_What you will do_
Up to and including the line containing "global pools, then", retype each line of the listing below exactly, beginning with the first.

_Data records_
(* ===== verification/Prelude.v ===== *)
(** * AethAlloc: a verification development

    AethAlloc is a memory allocator in Rust, built as a shared library that replaces
    the C allocation functions.  This development models its crates and proves what
    makes them correct.  It is a library of files, this one being shared by all.

    ** The program and its parts

    - aethalloc-core: pages from the kernel (page.rs), size classes (size_class.rs),
      magazines of free blocks with the global lock-free pools and the allocator of
      their nodes (magazine.rs), and four components beside them: slab.rs, buddy.rs,
      thread_local.rs and global_pool.rs.
    - aethalloc-abi: the global allocator (global.rs) and the C functions (lib.rs).
      [alloc] serves small requests from the calling thread's cache, then from the
      global pools, then by cutting a fresh page into blocks; large requests get pages
      of their own.  [dealloc] tells the kinds apart by the headers in front of the
      pointer.  Two modes are compiled from the same file: magazine-caching, the
      default, and simple-cache.
    - aethalloc-amo: a ring of commands for a support core.
    - aethalloc-hess: tags in pointers, in software and for three kinds of hardware.
    - aethalloc-vmpc: relocation of pages and a reader of the page tables.
    - aethalloc-metrics: an exporter of the allocator's counters over HTTP.

    ** Files, and what they model

    - [Prelude]: machine integers with their wrap-around (release builds have no
      overflow checks), the state monad [M] whose runs return, panic, fault or diverge,
      its weakest preconditions, the tactics and the hint database.
    - [Memory], [Extents]: the byte-addressed address space and arenas of pairwise
      disjoint mapped extents, the vocabulary of all safety statements.
    - [SizeClass] (size_class.rs, [size_to_class]), [Page] (page.rs over the system
      calls [Kernel], with [KernelSpec] what mmap and munmap document and the bump
      kernel as an instance), [Magazine] (magazine.rs), [Metadata]
      ([MetadataAllocator]), [Metrics] (the counters).
    - [AllocSpec]: the contract of an allocator as the classes [AllocOps] and
      [AllocLaws], clients as trees of calls, their reference heap, and the theorem that
      a client that keeps the rules runs on every implementation of the laws.
    - [Headers], [AllocCore]: what the two modes of global.rs share, on memory (the two
      headers, large allocations, what a pointer is, [get_alloc_size]) and above it
      (counters, hits, misses, release), with the classes [ModeOps], [ModeLaws] and
      [ModeCalls] by which a mode becomes an instance of the contract.
    - [Global], [GlobalInv], [GlobalCache], [GlobalSafe], [Allocator]: the
      magazine-caching mode: definitions, invariant, movement of blocks, the calls, the
      theorems.  [SimpleCache], [SimpleLists], [SimpleSafe], [SimpleAllocator]: the same
      for the simple-cache mode.
    - [Abi]: malloc, free, calloc, realloc, aligned_alloc and posix_memalign of lib.rs,
      against [AllocLaws] only.
    - [Treiber]: the compare-exchange loops of magazine.rs, global_pool.rs and global.rs
      access by access, for any number of threads and every interleaving.
    - [FreeList], [Slab], [Buddy], [ThreadLocal], [GlobalPool]: intrusive lists and the
      other components of aethalloc-core.
    - [RingBuffer], [SupportCore]: aethalloc-amo, the ring both call by call and access
      by access for one producer and one consumer; the support core's loop is that
      consumer, and its steps interleave with the producer's.
    - [TagManager], [HardwareTags]: aethalloc-hess; [TagAllocLaws] is what all managers
      promise.  CPUID, the MTE and the CHERI instructions are parameters, with what the
      manuals say of them as classes.
    - [PageTable], [Compactor]: aethalloc-vmpc over [ProcFs], [FixedKernel], [Remap] and
      [CrossProcess], the system calls it makes; what pagemap shows depends on the
      privilege of the process.
    - [Text], [Rounding], [Exporter]: strings of the standard library, bounds on
      floating-point rounding, and the two servers of aethalloc-metrics, from the bytes
      read to the bytes written.
    - [Counting]: what the calls of a client add to the counters in either mode, and
      what the exporter shows of them.
    - [Interleave]: programs of atomic actions, their steps, the program logic for
      threads that share a state (every thread has a view of what it owns, every action
      keeps the invariant all views share) and its soundness, termination of programs
      whose loops succeed in their second round when nobody interferes.
    - [Process]: the parts of [alloc] and [dealloc] that the modes share as such programs,
      and processes whose threads are inside the calls of a mode ([ModeProgs]).
      [Sharing]: what the invariant of a mode has to promise ([SharingLaws]) and the
      shared parts verified against it; [ProcessSafe]: for every mode whose calls are
      verified programs ([SharedCalls]) its processes refine the reference heap, do not
      fail and complete; [ProcessCounts]: the same for the counters ([CountProgs]).
    - The magazine-caching mode as an instance: [Threads] (its programs, and their
      equality with [Global] when one thread runs alone), [ThreadViews] (the invariant),
      [ThreadActions], [ThreadPools], [ThreadNodes], [ThreadSafe] (actions, loops of the
      stacks, [alloc_node], the two calls), [Settling] (the loops end); [Concurrent],
      [Completion], [Typing], [ThreadCounts] hold its theorems.
    - The simple-cache mode as an instance: [SimpleThreads], [SimpleViews],
      [SimpleActions], [SimpleGlobals], [SimpleCalls] in the same roles; its theorems are
      in [SimpleConcurrent] and [SimpleCounts].
    - [UnitTests]: the unit tests of the sources as computations on the model.

    Definitions keep the names of the code; a method is named after its type
    ([Magazine_push]), the state of a component is a record of its fields, [&mut self]
    is state passing in [M], a panic and an access to unmapped memory are outcomes.

    ** What the theorems show

    - Refinement of the reference heap: on both modes every well-behaved
      multi-threaded client runs without fault and sees a heap of disjoint allocations
      that keep their bytes ([aeth_client_refines], [simple_client_refines]); the
      per-call theorems of [Allocator], [SimpleAllocator] and [Abi] add alignment,
      exact sizes, what is unmapped, and the error codes.
    - Data structures as their abstractions: magazines, pools, free lists and rings are
      bounded stacks and queues, tag managers are sets of tags, for every sequence of
      calls.
    - Concurrency of whole calls: with any number of threads interleaved access by access
      inside [alloc] and [dealloc] the history of a process is one of the reference heap
      ([concurrent_refines]), every access succeeds and someone may always go on
      ([concurrent_safe]), a thread left to itself finishes its call ([call_completes]),
      and array bounds and machine words hold in every interleaving, races in
      [alloc_node] included ([process_well_typed]).  The first three assume that threads
      enter [alloc_node] one at a time; [alloc_node_race_duplicates] shows why.  That a
      node is never pushed on a full stack twice, which excludes ABA, is not assumed but
      part of the invariant proved: [alloc_node] gives every node once and emptied nodes
      are not reused.
      The simple-cache mode has the same theorems ([simple_concurrent_refines],
      [simple_calls_complete]) for threads that enter [GlobalFreeList::pop] one at a time,
      while others push batches; [global_pop_race] shows what happens otherwise.
    - Concurrency of the shared structures: the stacks are linearizable under the
      discipline that excludes ABA, the ring is a race-free queue; without the discipline
      a stack pops a node twice, and two threads can be given one metadata node.
    - The support core beside a producer handles what is pushed, in order, and never
      returns ([support_core_serves]).
    - Memory safety of slab, buddy, thread-local cache and relocation: blocks are
      disjoint, contents are kept, what is free is merged; with the inputs on which the
      code fails exhibited as runs.  The invariants say where the code is right: slots of a
      slab have 16 to 4096 bytes ([slab_8192_slot_too_short] is what a larger one gives) and
      regions of the buddy allocator are aligned to 2^18, which mmap does not promise
      ([buddy_misaligned_overlap]).
    - The exporter: every response is delimited by its length and carries the page of
      its path, the counters are read back from the text, the hit rate is a percentage;
      with the counts not flushed yet they are the calls that were made, for clients
      that call one at a time ([metrics_count_calls]) and in every interleaving, also of
      the [fetch_add]s of the flushes and of threads that race in [alloc_node] or [pop]
      ([concurrent_counters], [simple_concurrent_counters]).

    ** Bounds and fuel

    Recursions that the code bounds itself follow its counters ([pop_batch_loop] 128
    rounds, the tag loops 15, [clear_loop] 32, [full_depth] nine nodes, [walk_loop] the
    flush count); running out of fuel is [Diverge], which the theorems exclude:
    [remove_from_free_list] and [coalesce] need as many rounds as there are free blocks,
    [BuddyAllocator_alloc] two, the spinning [push] and [pop] of the ring take the number of
    rounds as an argument.  The loop of the support core has no fuel: [core_reach] are its
    runs of any length beside a producer, and [support_core_serves] bounds the accesses of a
    round.  [dec] has fuel for all digits by the logarithm
    of its argument; its lemmas prove that enough.  The loops of [Interleave] have no
    fuel: an execution may go round for ever, and [call_completes] and
    [simple_calls_complete] give the number of steps after which a thread that runs alone
    is done.

    ** Not modelled

    - Weak memory: interleavings are sequentially consistent.
    - In [Threads] and [SimpleThreads] work on memory of the calling thread alone is one
      action: an operation on its magazines or lists, the exchange with a node it has
      popped, the cut of a batch off its list, the headers of fresh pages, the reads of
      [dealloc] in front of the pointer it is given, and the increments of its own
      counters; so is [get_alloc_size], whose reads concern a live allocation.  Two
      threads are not inside [alloc_node], or [GlobalFreeList::pop], at once in the
      theorems that say so.
    - Inline assembly, system calls, sockets, threads, the dynamic loader: parameters
      with documented behaviour, instantiated in the witnesses.
    - Debug output, the padding of the ring's indices, the panic handler, the benchmarks,
      the stress and integration tests and the Nix packaging. *)

From Stdlib Require Export ZArith Lia.
From stdpp Require Export gmap numbers option prelude.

_Answer to this problem_
(* ===== verification/Prelude.v ===== *)
(** * AethAlloc: a verification development

    AethAlloc is a memory allocator in Rust, built as a shared library that replaces
    the C allocation functions.  This development models its crates and proves what
    makes them correct.  It is a library of files, this one being shared by all.

    ** The program and its parts

    - aethalloc-core: pages from the kernel (page.rs), size classes (size_class.rs),
      magazines of free blocks with the global lock-free pools and the allocator of
      their nodes (magazine.rs), and four components beside them: slab.rs, buddy.rs,
      thread_local.rs and global_pool.rs.
    - aethalloc-abi: the global allocator (global.rs) and the C functions (lib.rs).
      [alloc] serves small requests from the calling thread's cache, then from the
      global pools, then by cutting a fresh page into blocks; large requests get pages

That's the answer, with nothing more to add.